Bayerisches LSG, Urteil vom 29.04.2008 - L 8 AL 304/07
Fundstelle
openJur 2012, 91360
  • Rkr:
Tenor

I. Die Berufung gegen das Urteil des Sozialgerichts München vom 17. August 2007 wird zurückgewiesen.

II. Außergerichtliche Kosten sind nicht zu erstatten.

III. Die Revision wird nicht zugelassen.

Tatbestand

Der Rechtsstreit betrifft einen Anspruch auf Arbeitslosengeld (Alg) vom 01.05.2001 bis 23.07.2001 und die Minderung der Anspruchsdauer; die Beteiligten streiten über den Eintritt einer Sperrzeit.

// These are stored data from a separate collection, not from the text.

Lemma gperf_lookup_sound m len name code :
  Bytes m -> 0 <= len <= Z.of_nat (length m) -> 0 ∉ take (Z.to_nat len) m ->
  lookup_word m len = Some (name, code) ->
  (code, name) ∈ names /\ lower (take (Z.to_nat len) m) = lower name.
Proof.
  intros Hm Hl Hz. unfold gperf_lookup. pose proof ph_len as P0.
  destruct (Z.leb_spec len max_len), (Z.leb_spec min_len len); cbn [andb]; try done.
  destruct (hash m len <=? max_hash); [|done].
  destruct (wordlist !! _) as [[s c]|] eqn:Hw; [|done].
  destruct (_ && _) eqn:E; [|done]. intros [= -> ->].
  rewrite !andb_true_iff in E. destruct E as [[_ E] Es].
  apply Z.eqb_eq in E. apply Z.eqb_eq in Es.
  apply list_elem_of_lookup_2 in Hw. destruct (ph_sound _ _ Hw) as [->|Hin].
  - apply gperf_case_strncmp_sound in E; [|done|constructor|lia|done].
    destruct E as [E _]. cbn [length] in E. lia.
  - destruct (ph_complete _ _ Hin) as (Hb & Hz' & _).
    apply gperf_case_strncmp_sound in E as [L E]; [|done|done|lia|done].
    split; [done|]. rewrite E, take_ge; [done|].
    destruct (decide (Z.to_nat len < length name)%nat) as [Lt|]; [|lia].
    exfalso. apply Hz'. rewrite <- Es. unfold tab.
    apply list_elem_of_In, nth_In. lia.
Qed.

(** The table computes the case-insensitive lookup in its list of names. *)
Lemma gperf_lookup_spec m len :
  Bytes m -> 0 <= len <= Z.of_nat (length m) -> 0 ∉ take (Z.to_nat len) m ->
  snd <$> lookup_word m len = find_name names (take (Z.to_nat len) m).
Proof.
  intros Hm Hl Hz. destruct (find_name _ _) as [code|] eqn:F.
  - apply find_name_Some in F as (name & Hin & E).
    by rewrite (gperf_lookup_complete m len name code).
  - destruct (lookup_word m len) as [[name code]|] eqn:L; [|done].
    apply gperf_lookup_sound in L as [Hin E]; [|done..].
    by destruct (find_name_None _ _ F code name).
Qed.
End Gperf.

(* ------------------------------------------------------------------ *)
(** ** Both tables keep the contract *)

(** A hash value over [asso_values] does not see the case of a letter. *)
Lemma asso_case T c d :
  forallb (fun c => tab T c =? tab T (tab kToLower c)) (zbelow 256) = true ->
  is_byte c -> is_byte d -> tab kToLower c = tab kToLower d -> tab T c = tab T d.
Proof.
  intros H Hc Hd E. pose proof (forall_byte _ H c Hc) as Ec.
  pose proof (forall_byte _ H d Hd) as Ed. cbv beta in *.
  apply Z.eqb_eq in Ec, Ed. by rewrite Ec, Ed, E.
Qed.

(** The two table facts of the class, decided by computation. *)
Definition names_ok (hash : bytes -> Z -> Z) (wordlist : list (bytes * Z))
    (min_len max_len max_hash : Z) (names : list (Z * bytes)) : bool :=
  forallb (fun '(s, code) =>
    match s with [] => true | _ => bool_decide ((code, s) ∈ names) end) wordlist
  && forallb (fun '(code, s) =>
    let len := Z.of_nat (length s) in
    forallb (fun c => (0 <? c) && (c <? 256)) s
    && (min_len <=? len) && (len <=? max_len)
    && (0 <=? hash s len) && (hash s len <=? max_hash)
    && bool_decide (wordlist !! Z.to_nat (hash s len) = Some (s, code))) names.

Lemma names_ok_sound hash wordlist min_len max_len max_hash names :
  names_ok hash wordlist min_len max_len max_hash names = true ->
  forall s code, (s, code) ∈ wordlist -> s = [] \/ (code, s) ∈ names.
Proof.
  unfold names_ok. rewrite andb_true_iff. intros [H _] s code Hin.
  rewrite forallb_forall in H. apply list_elem_of_In in Hin. specialize (H _ Hin).
  destruct s; [by left|right]. by apply bool_decide_eq_true in H.
Qed.

Lemma names_ok_complete hash wordlist min_len max_len max_hash names :
  names_ok hash wordlist min_len max_len max_hash names = true ->
  forall s code, (code, s) ∈ names ->
    Bytes s /\ (0 ∉ s) /\ min_len <= Z.of_nat (length s) <= max_len /\
    0 <= hash s (Z.of_nat (length s)) <= max_hash /\
    wordlist !! Z.to_nat (hash s (Z.of_nat (length s))) = Some (s, code).
Proof.
  unfold names_ok. rewrite andb_true_iff. intros [_ H] s code Hin.
  rewrite forallb_forall in H. apply list_elem_of_In in Hin. specialize (H _ Hin).
  cbv beta iota zeta in H. rewrite !andb_true_iff in H.
  destruct H as [[[[[Hb H1] H2] H3] H4] H5]. apply bool_decide_eq_true in H5.
  rewrite forallb_forall in Hb.
  repeat split; try lia; [|by intros Hz; apply list_elem_of_In, Hb in Hz|done].
  apply Forall_forall. intros x Hx. apply list_elem_of_In, Hb in Hx. unfold is_byte. lia.
Qed.
(* ===== verification/HttpMessage.v ===== *)
(** The HTTP message parser: net/http/parsehttpmessage.c over struct HttpMessage of
    net/http/http.h. *)

From S2P Require Import Prelude Tables HttpNames.

(* ------------------------------------------------------------------ *)
(** ** Data *)

(** The [kHttpState*] numbers of the field [t]. *)
Inductive HttpState :=
| kHttpStateStart | kHttpStateMethod | kHttpStateUri | kHttpStateVersion
| kHttpStateStatus | kHttpStateMessage | kHttpStateName | kHttpStateColon
| kHttpStateValue | kHttpStateCr | kHttpStateLf1 | kHttpStateLf2.

Inductive HttpType := kHttpRequest | kHttpResponse.

#[global] Instance HttpState_eq_dec : EqDecision HttpState.
Proof. solve_decision. Defined.
#[global] Instance HttpType_eq_dec : EqDecision HttpType.
Proof. solve_decision. Defined.

(** [short a, b] *)
Record HttpSlice := Slice { sa : Z; sb : Z }.
Record HttpHeader := Header { hk : HttpSlice; hv : HttpSlice }.
(** [unsigned n, c] and the [n] headers behind [p] *)
Record HttpHeaders := Headers { xn : Z; xc : Z; xp : list HttpHeader }.

Record HttpMessage := Msg {
  r_i : Z; r_a : Z; r_status : Z;
  r_t : HttpState; r_type : HttpType;
  r_method : Z; r_version : Z;
  r_k : HttpSlice; r_uri : HttpSlice; r_scratch : HttpSlice; r_message : HttpSlice;
  r_headers : list HttpSlice;
  r_xmethod : HttpSlice;
  r_xheaders : HttpHeaders }.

Der Kläger war vom 01.01.2000 bis 30.04.2001 als System - und Netzwerkadministrator bei der Firma N. (N.) zuletzt zu einem Monatsgehalt von 10.833,33 DM brutto beschäftigt. Er hatte laut Arbeitsvertrag eine wöchentliche Arbeitszeit von 40 Stunden ohne festgelegte Arbeitszeiten abzuleisten. Am 01.03.2001 trat Herr T. Q. (Q) als Geschäftsführer bei N ein und war Vorgesetzter eines Teams von 10 bis 12 Mitarbeitern, dem auch der Kläger zugeteilt war. Der Kläger war für die Administration der E-mail-Server und die Sicherheit des Netzwerkes zuständig. Nachdem es zu Spannungen aufgrund angeblich fehlender Arbeitsleistung des Klägers, unentschuldigten Fehlens und Nichteinhaltung der vertraglich festgehaltenen Arbeitszeit zwischen dem Kläger und Q gekommen war, wurde das Arbeitsverhältnis durch Aufhebungsvertrag vom 29.03.2001 zum 30.04.2001 beendet. N gab als Beendigungsgrund in der Arbeitsbescheinigung an, dass vertragswidriges Verhalten des Klägers (unentschuldigtes Fehlen, Arbeitsverweigerung) zur Beendigung des Arbeitsverhältnisses durch Aufhebungsvertrag geführt habe.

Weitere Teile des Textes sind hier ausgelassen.